Public Health: Shelter in Place Order (March 16, 2020): In effect 12:01am March 17, 2020 through 11:59pm April 7, 2020. Frequently Asked Questions interactive website regarding the Shelter In Place Order.


This page includes updates and links to resources related to the global outbreak of the novel coronavirus (COVID-19) as it affects Corte Madera residents. The Marin County Department of Health and Human Services is leading the local response to the coronavirus, in coordination with the California Department of Public Health and the Centers for Disease Control. 

If you have recently traveled to a geographic area with widespread or sustained community transmission and develop symptoms of a respiratory infection (cough or shortness of breath), stay home from school or work and contact your healthcare provider and inform them of your symptoms and travel history. Prior to planning travel, review the CDC’s travel guidelines.  

Questions

  • Marin Health and Human Services has launched a COVID-19 Information Line at (415) 473-7191. CA Relay Service, Dial 711. Phone calls will be answered Monday through Friday, 9:30 a.m. to 12:00 p.m. and 1:00 p.m. to 5:00 p.m.
  • Questions may also be submitted via email to COVID-19@marincounty.org

Updates from the County of Marin

Press Releases (PDF)   (Link to all public health orders)Status Updates 


Marin County Community Meeting - March 9, 2020

  • The Marin County Office of Education held a community meeting about the COVID-19 situation on March 9, 2020, in conjunction with Marin County Health and Human Services (HHS) and Kaiser Permanente. This meeting was streamed via Facebook Live and the archive is now available to watch here.

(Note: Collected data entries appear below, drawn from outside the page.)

Example mapped_ex : match scanned with
  | Some res => fieldInt res "total_minor" = Ok 325000 /\ er_warnings res = ["multiple_totals_detected"] /\
      er_items res = [mkItem "gạo" 2 25000] /\ fieldString res "occurred_at" = "2026-07-15T00:00:00Z" /\
      sprint_2f (fieldConf res "total_minor") = "0.99"
  | None => False end.
Proof. vm_compute. by split_and!. Qed.
Lemma textract_reads_first_witness : exists res, scanned = Some res /\ contract res /\
  er_fields res !! "total_minor" = amount_field <$> head (totals_of (xd_summary doc)).
Proof.
  pose proof mapped_ex as Hex. destruct scanned as [res|] eqn:Hs; [|destruct Hex]. clear Hex. exists res. split; [reflexivity|].
  destruct (textract_reads_first doc "textract-analyze-expense" "v1" res Hs) as (Hc & _ & _ & Ht & _). exact (conj Hc Ht).
Defined.
(** The mock's answers do not keep to the documented keys. *)
Example mock_adds_category : exists res, backend_Extract UseMock None (fun _ => false) 0 (mkReader "MOCK-FIXTURE:grab-mid" None) "image/png" = Some (Ok res) /\
  is_Some (er_fields res !! "category") /\ ~ contract res.
Proof.
  eexists. split; [vm_compute; reflexivity|]. split; [eexists; vm_compute; reflexivity|]. intros [Hf _].
  edestruct (Hf "category") as [Hin _]; [vm_compute; reflexivity|]. simpl in Hin.
  repeat (apply elem_of_cons in Hin as [Hin|Hin]; [discriminate Hin|]). by apply elem_of_nil in Hin.
Qed.
(** A field the service returned without a type stops the worker, although the
    confidence of such a field is provided for. *)
Example untyped_field_panics : mapDocument (mkDocument [mkField None (Some (mkDetection (Some "x") None))] []) "textract-analyze-expense" "v1" = None /\
  detectionConf (Some (mkDetection (Some "x") None)) None = float_zero.
Proof. by split. Qed.
Example classify_ex :
  match textract_Extract 0 (mkReader "busy" None) with Some (Fail err) => Retryable err | _ => false end = true /\
  CodeOf (classify (mkServiceError "" false (Some "BadDocumentException"))) = CodeValidation /\ CodeOf (classify (mkServiceError "" true None)) = CodeTransient.
Proof. vm_compute. by split_and!. Qed.
End ExtractorsDemo.
(* ===== verification/Playground.v ===== *)
(** * The playground

    cmd/playground: the browser chat of local product tests.  A request is
    decoded strictly and checked; then the event goes through the real handler and
    its jobs through the real processor and sender, and what the bot said to this
    session is the answer. *)
From Stdlib Require Import Ascii.
From S2P Require Import Prelude GoStrings Domain GoTime Calendar Periods Json Normalise Unmarshal Config Db Queue StoreInbound StoreSchedules Categorisation.
From S2P Require Import Insight Templates Texts Fields Notify Objects Processor Worker Export BotCommands BotText Bot Zalo ZaloEvents LogProvider Api Extraction Simulate.

Record chatRequest := mkChat { cr_session : string; cr_text : string; cr_fixture : string }.
Record scheduleView := mkScheduleView { sv_frequency : string; sv_time : string; sv_enabled : bool }.
Record profileView := mkProfile {
  pv_status : string; pv_timezone : string; pv_currency : string; pv_locale : string; pv_schedules : list scheduleView }.
(** What the handler writes: an error with its status, or the chat's answer. *)
Inductive chatReply :=
| Refused (status : Z) (message : string)
| Answered (replies : list string) (profile : option profileView).

Definition fixtureIDs : list string :=
  ["coopmart-clean"; "highlands-clean"; "petrolimex-clean"; "guardian-low-total"; "shopee-refund"; "vietcombank-transfer";
   "woolworths-aud"; "coffeehouse-multi-total"; "grab-mid"; "not-a-receipt"].

(** ** Decoding a request *)
Definition request_fields : list (string * Decoder chatRequest) :=
  [("session_id", at_field cr_session (fun x r => mkChat x (cr_text r) (cr_fixture r)) d_string);
   ("text", at_field cr_text (fun x r => mkChat (cr_session r) x (cr_fixture r)) d_string);
   ("fixture", at_field cr_fixture (fun x r => mkChat (cr_session r) (cr_text r) x) d_string)].
(** [DisallowUnknownFields] *)
Definition known_fields (v : jv) : bool :=
  match v with VObj kvs => forallb (fun kv => bool_decide (is_Some (field_for request_fields kv.1))) kvs | _ => true end.
Definition maxBody : Z := 16 * 2 ^ 10.
(** [dec.Decode] of the first value behind [MaxBytesReader]: the request and the
    text after it. *)
Definition decode_request (body : string) : option (chatRequest * string) :=
  let text := skip_ws (take (Z.to_nat maxBody) body) in
  match value (S (String.length text)) 0 text with
  | Got v rest =>
      let r := d_struct request_fields (consumed text rest, v) (mkChat "" "" "") in
      if r.2 && known_fields v then Some (r.1, rest) else None
  | _ => None
  end.
(** [ensureJSONEnd]: nothing but blanks up to the end of the body, which is within
    the limit. *)
Definition ensureJSONEnd (body rest : string) : bool :=
  String.eqb (skip_ws rest) "" && (Z.of_nat (String.length body) <=? maxBody).
(** The parts of one iteration of [runWatch]'s loop. *)
Definition watch_jobs : Watch unit :=
  let* dead := observe "query dead E2E jobs" (hasDeadJob since) in
  if dead : bool then fail (Sentinel "a queue job entered dead state during the E2E run") else ret tt.
Definition watch_user (st : WatchState) : Watch WatchState :=
  match ws_user st with
  | Some _ => ret st
  | None =>
      let* found := observe "query E2E user" (findUser subject) in
      ret (match found with
           | None => st
           | Some u => mkWatch (Some (usr_id u)) (ws_onboarded st) (ws_extracted st)
                         (if bool_decide (usr_status u = UserActive) then ws_stage st else "waiting for consent via /batdau")
           end)
  end.
Definition watch_outbound (st : WatchState) : Watch unit :=
  match ws_user st with
  | None => ret tt
  | Some u =>
      let* bad := observe "query failed E2E outbounds" (hasBadOutbound since u) in
      if bad : bool then fail (Sentinel "an outbound message failed or became ambiguous during the E2E run") else ret tt
  end.
Definition watch_onboarding (st : WatchState) : Watch WatchState :=
  match ws_user st with
  | Some u =>
      if ws_onboarded st then ret st
      else
        let* row := observe "query E2E user status" (fun d => db_users d !! u) in
        match row with
        | None => fail (Wrapped "query E2E user status" (Sentinel "no rows in result set"))
        | Some user =>
            let* sent := observe "query E2E outbound status" (outboundSent since u (has_prefix "welcome:")) in
            ret (if bool_decide (usr_status user = UserActive) && sent then mkWatch (Some u) true (ws_extracted st) "waiting for a receipt image" else st)
        end
  | None => ret st
  end.
Definition sound_draft (t : Transaction) : bool :=
  (0 <? tx_amount t) && (String.length (tx_currency t) =? 3)%nat && negb (String.eqb (TrimSpace (tx_merchant_name t)) "").
Definition watch_review (st : WatchState) (u : uuid) (r : ReceiptDocument) : Watch (WatchState * bool) :=
  let* attemptOK := successfulGeminiAttempt (rc_id r) in
  let* tx := observe "query E2E transaction" (receiptTransaction (rc_id r)) in
  let* fieldsOK := observe "query E2E extraction fields" (requiredExtractionFields (rc_id r)) in
  match tx with
  | None => ret (st, false)
  | Some t =>
      let* cardSent := observe "query E2E outbound status" (outboundSent since u (has_prefix ("card:" ++ uuid_text (tx_id t) ++ ":"))) in
      if attemptOK && fieldsOK && cardSent then
        if negb (sound_draft t) then fail (Sentinel "extracted draft failed financial field invariants")
        else
          let st := if ws_extracted st then st else mkWatch (ws_user st) (ws_onboarded st) true "waiting for confirmation" in
          if bool_decide (tx_status t = TxConfirmed) && bool_decide (rc_status r = ReceiptConfirmed) then
            let* confirmed := observe "query E2E outbound status" (outboundSent since u (String.eqb ("confirm:" ++ uuid_text (tx_id t)))) in
            ret (st, confirmed)
          else ret (st, false)
      else ret (st, false)
  end.
Definition watch_receipt (st : WatchState) : Watch (WatchState * bool) :=
  match ws_user st with
  | Some u =>
      if negb (ws_onboarded st) then ret (st, false)
      else
        let* found := observe "query E2E receipt" (latestReceipt since u) in
        match found with
        | None => ret (st, false)
        | Some r =>
            match rc_status r with
            | ReceiptFailedPermanent => attemptFailure (rc_id r) "receipt processing failed permanently"
            | ReceiptFailedTransient => ret (mkWatch (Some u) (ws_onboarded st) (ws_extracted st) "waiting for a transient receipt retry", false)
            | ReceiptReviewRequired | ReceiptConfirmed => watch_review st u r
            | _ => ret (st, false)
            end
        end
  | None => ret (st, false)
  end.
Definition in_time (st : WatchState) : Watch unit := fun t =>
  if expired t then (Fail (Wrapped ("timed out while " ++ ws_stage st) deadline), t) else (Ok tt, t).
Definition watch_round (st : WatchState) : Watch (WatchState * bool) :=
  in_time st ;;; watch_jobs ;;;
  let* st := watch_user st in
  watch_outbound st ;;;
  let* st := watch_onboarding st in
  watch_receipt st.
(** [runWatch]'s loop for a number of iterations: whether the run passed. *)
Fixpoint watch (rounds : nat) (st : WatchState) : Watch bool :=
  match rounds with
  | O => ret false
  | S n =>
      let* r := watch_round st in
      if r.2 then ret true else in_time r.1 ;;; watch n r.1
  end.
End watch.
Definition truncatedTables : list string :=
  ["pending_actions"; "scheduled_summary_preferences"; "outbound_messages"; "queue_jobs"; "usage_counters"; "insights";
   "user_merchant_rules"; "corrections"; "predictions"; "extracted_fields"; "transactions"; "receipt_processing_attempts";
   "receipt_documents"; "provider_messages"; "user_identities"; "users"; "merchant_aliases"; "merchants"; "categories"].
(** The three INSERTs of 0002_seed_categories.up.sql: one script, all or nothing; an
    identifier or a unique key that is taken refuses it. *)
Definition insert_all {R} (key : R -> uuid) (unique : R -> string) (l : list R) (m : gmap uuid R) : Res DriverErr (gmap uuid R) :=
  fold_left (fun acc r => match acc with
                          | Ok m => insert_row (key r) r (fun r' => String.eqb (unique r') (unique r)) m
                          | Fail e => Fail e
                          end) l (Ok m).
Definition categories_at (t : Time) : list Category :=
  (fun c => mkCategory (cat_id c) (cat_key c) (cat_display c) (cat_parent c) (cat_system c) t) <$> seed_categories.
Definition merchants_at (t : Time) : list Merchant :=
  (fun m => mkMerchant (mer_id m) (mer_canonical m) (mer_normalised m) (mer_family m) t) <$> seed_merchants.
Definition seed_script : Stmt unit := fun t d =>
  match insert_all cat_id cat_key (categories_at t) (db_categories d) with
  | Fail e => Fail e
  | Ok cs =>
      match insert_all mer_id mer_normalised (merchants_at t) (db_merchants d) with
      | Fail e => Fail e
      | Ok ms =>
          match insert_all ali_id ali_normalised seed_aliases (db_aliases d) with
          | Fail e => Fail e
          | Ok al => Ok (tt, upd_categories (fun _ => cs) (upd_merchants (fun _ => ms) (upd_aliases (fun _ => al) d)))
          end
      end
  end.
Definition Truncate : Run unit := scoped (
  acquired RTimer ;;;
  empty_tables truncatedTables (fun table => "pgtest: truncate " ++ table) ;;;
  of_res (map_fail (Wrapped "pgtest: read global seeds") seed_file) ;;;
  wrap_err (Wrapped "pgtest: restore global seeds") (with_world (stmt seed_script))).
(** [NewPool], up to the test body; its [t.Cleanup]s run when the test ends. *)
Definition NewPool : Run unit :=
  let* url := of_res testDatabaseURL in
  acquired RTimer ;;;
  let* cfg := of_res (map_fail (Wrapped "pgtest: parse url") (pgx_ParseConfig url)) in
  or_nil (Wrapped "pgtest: connect" <$> pgx_New url) ;;;
  acquired RPool ;;; act (Opened cfg) ;;;
  or_nil (Wrapped "pgtest: acquire isolation lock connection" <$> pgx_Acquire) ;;;
  act (Acquire RConn) ;;;
  match pgx_Lock with
  | Some err => act (Release RConn) ;;; fail (Wrapped "pgtest: acquire isolation lock" err)
  | None => act (Acquire RTestLock) ;;; act Answered
  end ;;;
  defer RConn ;;; defer RTestLock ;;;
  wrap_err (Wrapped "pgtest: migrate") migrate_Up ;;;
  Truncate.
(** A test: its pool, its body, its cleanups. *)
Definition integration_test (body : Run unit) : Run unit := scoped (NewPool ;;; body).

(** ** The programs *)
Inductive Program :=
| ApiProgram (poll : bool) | ReceiptWorker | NotificationWorker | MigrateProgram | PlaygroundProgram (addr : string)
| SimulateProgram (keep : bool) | ZaloPollProgram (showText : bool) | IntegrationTest.
Definition run_of (p : Program) : Run unit :=
  match p with
  | ApiProgram poll => api_run poll | ReceiptWorker => receipt_worker_run | NotificationWorker => notification_worker_run
  | MigrateProgram => migrate_run | PlaygroundProgram addr => playground_run addr | SimulateProgram keep => simulate_run keep
  | ZaloPollProgram showText => zalo_poll_run showText | IntegrationTest => integration_test (ret tt)
  end.
(** The goroutines a program leaves running beside its main loop. *)
Definition goroutine (ticks : nat) (g : Goroutine) : Run unit :=
  match g with
  | MenuPush client => scoped (acquired RTimer ;;; ignore (of_res (default (Ok tt) (registerZaloSlashMenu (UseZalo client) ticks))))
  | HealthServer cfg => ignore (serveHealthz cfg)
  | SweepLoop => sweep_loop ticks
  | SummaryLoop interval => Runner_Run interval ticks
  end.
(** [main]: what the shell sees.  Only migrate and simulate call an interrupt a failure. *)
Definition exit_status (p : Program) (r : Res Err unit) : Z :=
  match r, p with
  | Ok _, _ => 0
  | Fail err, (MigrateProgram | SimulateProgram _ | IntegrationTest) => 1
  | Fail err, _ => if is_canceled err then 0 else 1
  end.
End processes.

(** ** An audit of what was done

    [lg_held]: what the process holds; [lg_answered]: its database has answered.  A
    connection lives in a pool and the advisory lock in a connection; neither may be
    let go while something lives in it.  Work needs a database that answered. *)
Record Ledger := mkLedger { lg_held : list Resource; lg_answered : bool }.
Definition has (l : Ledger) (r : Resource) : bool := bool_decide (r ∈ lg_held l).
Definition lives_in (r : Resource) : option Resource :=
  match r with RConn => Some RPool | RTestLock => Some RConn | _ => None end.
Fixpoint take_out (r : Resource) (held : list Resource) : list Resource :=
  match held with [] => [] | x :: rest => if decide (x = r) then rest else x :: take_out r rest end.
Definition audit_step (l : Ledger) (a : Action) : option Ledger :=
  match a with
  | Acquire r => if from_option (has l) true (lives_in r) then Some (mkLedger (r :: lg_held l) (lg_answered l)) else None
  | Release r =>
      if has l r && forallb (fun x => bool_decide (lives_in x <> Some r)) (lg_held l)
      then Some (mkLedger (take_out r (lg_held l)) (lg_answered l && negb (bool_decide (r = RPool)))) else None
  | Opened _ => if has l RPool then Some l else None
  | Answered => if has l RPool then Some (mkLedger (lg_held l) true) else None
  | Ticking period => if has l RTicker && (0 <? period) then Some l else None
  | Printing _ _ => if has l RSignals then Some l else None
  | Migrating | Emptying _ | Spawned _ | Listening _ | Polling _ _ | Consuming _ _ | Playing =>
      if has l RPool && lg_answered l then Some l else None
  end.
Definition audit_from (l : Ledger) (tr : list Action) : option Ledger := foldl (fun o a => o ≫= fun l => audit_step l a) (Some l) tr.
Definition nothing_held : Ledger := mkLedger [] false.
(** A goroutine works on the pool of the process that started it. *)
Definition pool_lent : Ledger := mkLedger [RPool] true.

Lemma audit_from_app l tr tr' : audit_from l (tr ++ tr') = audit_from l tr ≫= fun l' => audit_from l' tr'.
Proof.
  unfold audit_from. rewrite foldl_app. destruct (foldl _ (Some l) tr) as [l'|]; [done|]. cbn [mbind option_bind].
  induction tr' as [|a tr' IH]; [done|exact IH].
Qed.
(* ===== verification/E2ECommands.v ===== *)
(** * The commands of cmd/e2e

    [main]'s switch, the arguments each command insists on, and the two files the
    commands write: the synthetic receipt, which never replaces a file, and the pinned
    identity, which nobody but its owner can read at any moment.  The discovery and
    the watch themselves are in E2E.v, the preflight in Synthetic.v; package flag and
    the file system are parameters. *)
From S2P Require Import Prelude GoStrings Domain GoTime Json Normalise Config Db Zalo ZaloEvents Gemini E2E Synthetic Startup.

(** ** Files *)
Record FileNode := mkNode { fl_mode : Z; fl_body : string }.
(** The files, and every state they were in. *)
Record Disk := mkDisk { dk_files : gmap string FileNode; dk_seen : list (gmap string FileNode) }.
Abbreviation OnDisk A := (M Disk Err A).
Definition change (f : gmap string FileNode -> gmap string FileNode) : OnDisk unit :=
  modify (fun d => mkDisk (f (dk_files d)) (dk_seen d ++ [f (dk_files d)])).
(** What the system answers; a failed write leaves the bytes it managed. *)
Class Files := {
  umask : Z;
  open_error : option Err; chmod_error : option Err; close_error : option Err;
  write_error : option (Err * nat) }.
Definition private_mode : Z := 0x180.

Section files.
Context `{Files}.
Definition or_error (what : string) (e : option Err) : OnDisk unit := match e with Some err => fail (Wrapped what err) | None => ret tt end.
(** [os.OpenFile] for writing: [O_CREATE], with [O_EXCL] or [O_TRUNC]. *)
Definition OpenFile (excl : bool) (what path : string) : OnDisk unit :=
  or_error what open_error ;;;
  let* files := asks dk_files in
  match files !! path with
  | None => change (insert path (mkNode (Z.land private_mode (Z.lnot umask)) ""))
  | Some node => if excl then fail (Wrapped what (Sentinel "file exists")) else change (insert path (mkNode (fl_mode node) ""))
  end.
Definition Chmod (what path : string) : OnDisk unit :=
  or_error what chmod_error ;;; change (alter (fun node => mkNode private_mode (fl_body node)) path).
Definition Write (what path body : string) : OnDisk unit :=
  match write_error with
  | Some (err, n) => change (alter (fun node => mkNode (fl_mode node) (take n body)) path) ;;; fail (Wrapped what err)
  | None => change (alter (fun node => mkNode (fl_mode node) body) path)
  end.
Definition writeIdentity (path : string) (identity : discoveredIdentity) : OnDisk unit :=
  OpenFile false "open identity file" path ;;;
  Chmod "protect identity file" path ;;;
  Write "write identity file" path (identity_body identity) ;;;
  or_error "close identity file" close_error.
(** [readIdentity], from the path on. *)
Definition readIdentity_at (path : string) : OnDisk discoveredIdentity :=
  let* files := asks dk_files in
  match files !! path with
  | None => fail (Wrapped "read identity file" (Sentinel "no such file or directory"))
  | Some node => of_res (readIdentity (fl_body node))
  end.
End files.

(** ** Commands *)
(** [fs.Parse] of each flag set: the values and the number of other arguments. *)
Record DiscoverFlags := mkDiscover { df_challenge : string; df_identity : string; df_timeout : Z }.
Record WatchFlags := mkWatchFlags { wf_identity : string; wf_since : string; wf_timeout : Z; wf_model : string }.
Class Flags := {
  fixture_flags : list string -> Res Err (string * nat);
  no_flags : list string -> Res Err nat;
  discover_flags : list string -> Res Err DiscoverFlags;
  watch_flags : list string -> Res Err WatchFlags }.

Section commands.
Context `{Env} `{Network} `{Gemini.ImageCodec} `{PgParse} `{Files} `{Flags} `{Host} `{UnicodeCase}.
Context (png_Encode : Canvas -> option string) (expired : nat -> bool) (db_at : nat -> DB).

Definition runFixture (args : list string) : OnDisk unit :=
  let* '(outPath, narg) := of_res (fixture_flags args) in
  if negb (narg =? 0)%nat || String.eqb (TrimSpace outPath) "" then
    fail (Sentinel "fixture requires -out and accepts no positional arguments")
  else
    match png_Encode syntheticReceipt with
    | None => fail (Wrapped "build synthetic receipt" (Sentinel "png"))
    | Some body =>
        OpenFile true "create synthetic receipt (refusing to overwrite)" outPath ;;;
        Write "write synthetic receipt" outPath body ;;;
        or_error "close synthetic receipt" close_error
    end.
Definition runValidateDB (args : list string) : Res Err unit :=
  match no_flags args with
  | Fail err => Fail err
  | Ok narg =>
      if negb (narg =? 0)%nat then Fail (Sentinel "validate-db accepts no positional arguments")
      else validateE2EDatabaseURL (Getenv getenv "E2E_DATABASE_URL")
  end.
Definition preflight (args : list string) (t : nat) : Res Err unit :=
  match no_flags args with Fail err => Fail err | Ok _ => runPreflight png_Encode getenv expired t end.

(** [runDiscover], for a number of polls: [false] when they are used up. *)
Definition runDiscover (args : list string) (polls t : nat) : OnDisk bool :=
  let* fs := of_res (discover_flags args) in
  if String.eqb (TrimSpace (df_challenge fs)) "" || String.eqb (df_identity fs) "" then fail (Sentinel "-challenge and -identity-file are required")
  else if String.eqb (trimmed getenv "ZALO_BOT_TOKEN") "" then fail (Sentinel "ZALO_BOT_TOKEN is required")
  else
    match discover (New (trimmed getenv "ZALO_BOT_TOKEN") "" (Getenv getenv "ZALO_API_BASE")) (df_challenge fs) expired polls t 0 with
    | None => ret false
    | Some r => let* identity := of_res r in writeIdentity (df_identity fs) identity ;;; ret true
    end.
(** [runWatch], for a number of rounds; the identity file is read before anything is
    opened. *)
Definition watch_args (args : list string) : OnDisk (WatchFlags * discoveredIdentity * Time) :=
  let* fs := of_res (watch_flags args) in
  if String.eqb (wf_identity fs) "" || String.eqb (wf_since fs) "" then fail (Sentinel "-identity-file and -since are required")
  else
    let* identity := readIdentity_at (wf_identity fs) in
    match ParseRFC3339 (wf_since fs) with
    | None => fail (Sentinel "parse -since")
    | Some since => ret (fs, identity, since)
    end.
Definition runWatch (fs : WatchFlags) (identity : discoveredIdentity) (since : Time) (rounds t : nat) : Run bool :=
  if String.eqb (trimmed getenv "DATABASE_URL") "" then fail (Sentinel "DATABASE_URL is required")
  else scoped (
    acquired RTimer ;;;
    open_pool (trimmed getenv "DATABASE_URL") ;;;
    acquired RTicker ;;; act (Ticking (500 * Millisecond)) ;;;
    of_res (watch db_at expired since (wf_model fs) (di_user identity) rounds watch_start t).1).

(** [main]'s switch. *)
Inductive Command := CmdFixture | CmdValidateDB | CmdPreflight | CmdDiscover | CmdWatch.
Definition command_of (argv : list string) : Res Err (Command * list string) :=
  match argv with
  | _ :: name :: args =>
      if String.eqb name "fixture" then Ok (CmdFixture, args) else if String.eqb name "validate-db" then Ok (CmdValidateDB, args)
      else if String.eqb name "preflight" then Ok (CmdPreflight, args) else if String.eqb name "discover" then Ok (CmdDiscover, args)
      else if String.eqb name "watch" then Ok (CmdWatch, args) else Fail (Sentinel ("unknown e2e command " ++ quoted name))
  | _ => Fail (Sentinel "usage: e2e fixture|validate-db|preflight|discover|watch")
  end.
End commands.

(** ** Shown: the files *)
Section shown.
Context `{Env} `{Network} `{PgParse} `{Files} `{Flags} `{Host} `{UnicodeCase} (png_Encode : Canvas -> option string).
(** At every moment the file is empty or readable by its owner only, and no other
    file is touched. *)
Definition guarded (path : string) (before now : gmap string FileNode) : Prop :=
  (forall node, now !! path = Some node -> fl_body node = "" \/ fl_mode node = private_mode) /\ forall p, p <> path -> now !! p = before !! p.
Lemma guarded_insert (path : string) (files : gmap string FileNode) mode body : body = "" \/ mode = private_mode -> guarded path files (<[path := mkNode mode body]> files).
Proof. intros Hn. split; [intros node; rewrite lookup_insert_eq; by intros [= <-]|]. intros p Hp. by rewrite lookup_insert_ne. Qed.
Lemma alter_node (path : string) (files : gmap string FileNode) mode body f : alter f path (<[path := mkNode mode body]> files) = <[path := f (mkNode mode body)]> files.
Proof. apply map_eq. intros p. destruct (decide (p = path)) as [->|]; [by rewrite lookup_alter_eq, !lookup_insert_eq|by rewrite lookup_alter_ne, !lookup_insert_ne]. Qed.
Lemma OpenFile_trunc what path files seen : open_error = None -> exists mode,
  OpenFile false what path (mkDisk files seen) = (Ok tt, mkDisk (<[path := mkNode mode ""]> files) (seen ++ [<[path := mkNode mode ""]> files])).
Proof. intros Ho. unfold OpenFile, or_error, change. run_unfold. rewrite Ho. cbn [dk_files]. destruct (files !! path); by eexists. Qed.
Ltac guards := repeat (apply Forall_cons; split; [apply guarded_insert; auto|]); by constructor.
(** Opening an existing file, whatever its mode, empties it before anything else, so
    the guard holds from then on; a failure on the way leaves the file empty, private
    or untouched; and after a success the watcher reads back the identity. *)
Theorem identity_private path identity files : let r := writeIdentity path identity (mkDisk files []) in
  Forall (guarded path files) (dk_seen r.2) /\ dk_files r.2 = default files (last (dk_seen r.2)) /\
  (r.1 = Ok tt -> provider_id (di_user identity) = true -> provider_id (di_chat identity) = true -> (readIdentity_at path r.2).1 = Ok identity).
Proof.
  cbv zeta. unfold writeIdentity, readIdentity_at. destruct open_error as [err|] eqn:Ho.
  { unfold OpenFile, or_error. run_unfold. rewrite Ho. cbn. split_and!; [by constructor|done|done]. }
  destruct (OpenFile_trunc "open identity file" path files [] Ho) as [mode Hopen].
  unfold Chmod, Write, or_error, change. run_unfold. rewrite Hopen. cbn [app].
  destruct chmod_error; cbn [fst snd dk_files dk_seen]; [split_and!; [apply Forall_singleton, guarded_insert; by left|done|done]|].
  destruct write_error as [[err n]|]; cbn [fst snd dk_files dk_seen app]; rewrite !alter_node; cbn [fl_mode fl_body].
  - split_and!; [|done|done]. guards.
  - destruct close_error; cbn [fst snd dk_files dk_seen app].
    all: split_and!; [guards|done|try done].
    intros _ Hu Hc. rewrite lookup_insert_eq. cbn [fl_body fst]. by apply identity_roundtrip.
Qed.

(** The synthetic receipt never replaces a file. *)
Theorem fixture_refuses_existing args outPath narg d : fixture_flags args = Ok (outPath, narg) -> is_Some (dk_files d !! outPath) ->
  is_ok (runFixture png_Encode args d).1 = false /\ (runFixture png_Encode args d).2 = d.
Proof.
  intros Hargs [node Hnode]. unfold runFixture, OpenFile, or_error. run_unfold. rewrite Hargs. cbn [fst snd].
  destruct (_ || _); [done|]. destruct (png_Encode _); [|done]. destruct open_error; [done|]. rewrite Hnode. done.
Qed.
End shown.

(** The watcher, too, returns what it acquires. *)
Lemma watch_audited `{Env} `{Host} (db_at : nat -> DB) (expired : nat -> bool) fs identity since rounds t :
  wp nothing_held (fun _ => True) (runWatch expired db_at fs identity since rounds t) (fun _ l d => l = nothing_held /\ d = []) nothing_held [].
Proof. repeat wp_step. Qed.

Module E2ECommandsDemo.
(** A file that was readable by everyone is private before the identity is in it. *)
#[local] Instance disk : Files := {| umask := 0x12; open_error := None; chmod_error := None; close_error := None; write_error := None |}.
Definition before : gmap string FileNode := {[ "id" := mkNode 0x1a4 "old" ]}.
Definition after : list (option FileNode) := (fun files => files !! "id") <$> dk_seen (writeIdentity "id" (mkIdentity "u1" "c1") (mkDisk before [])).2.
Lemma protected_first : after = [Some (mkNode 0x1a4 ""); Some (mkNode 0x180 ""); Some (mkNode 0x180 (identity_body (mkIdentity "u1" "c1")))].
Proof. vm_compute. reflexivity. Qed.
End E2ECommandsDemo.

Coronavirus Informational Pages from Government Agencies


The Town of Corte Madera is monitoring and coordinating with the Marin County Health Department. The novel coronavirus is a member of the same family of viruses that causes common colds. Treatment is similar to that for other viral infections. Marin County Public Health encourages everyone to emphasize good hygiene to reduce the risk of infection with a respiratory virus, including Coronavirus. Thus, please incorporate the following practices:

  • Wash your hands frequently and thoroughly with soap and hot water for at least 20 seconds
  • When soap and hot water are not available, use an alcohol-based hand sanitizer
  • Cover your cough or sneeze with the crook of your arm, not your hands
  • Avoid touching your face, including the inside of your nose 
  • Stay home from work or school if you are sick
  • Get your flu shot to protect against flu

If you have recently returned from a country with ongoing coronavirus infections, monitor your health and contact your healthcare provider if you develop upper respiratory symptoms such as fever, cough or shortness of breath.

Health experts agree that the measures taken have been effective in containing the coronavirus, but that if precautions are not taken, the coronavirus could spread to communities across the United States.You should prepare for the possibility disruption of day-to-day activities that an outbreak will cause.  

THINGS YOU CAN DO INCLUDE:

  • Ensure you have adequate supply of essential medicines
  • Prepare a childcare plan if the childcare is not available (including school closures)
  • Staying up to date with trusted resources (e.g., CDC)
  • Have sufficient food in the event you have to stay home

Marin residents who have recently returned from areas with community transmission of coronavirus, such as Italy, are considered low risk and are not being asked to stay isolated at home. If a resident develops symptoms such as fever, cough or difficulty breathing, however, they should contact their healthcare provider, report their symptoms and travel history to such health care professionals.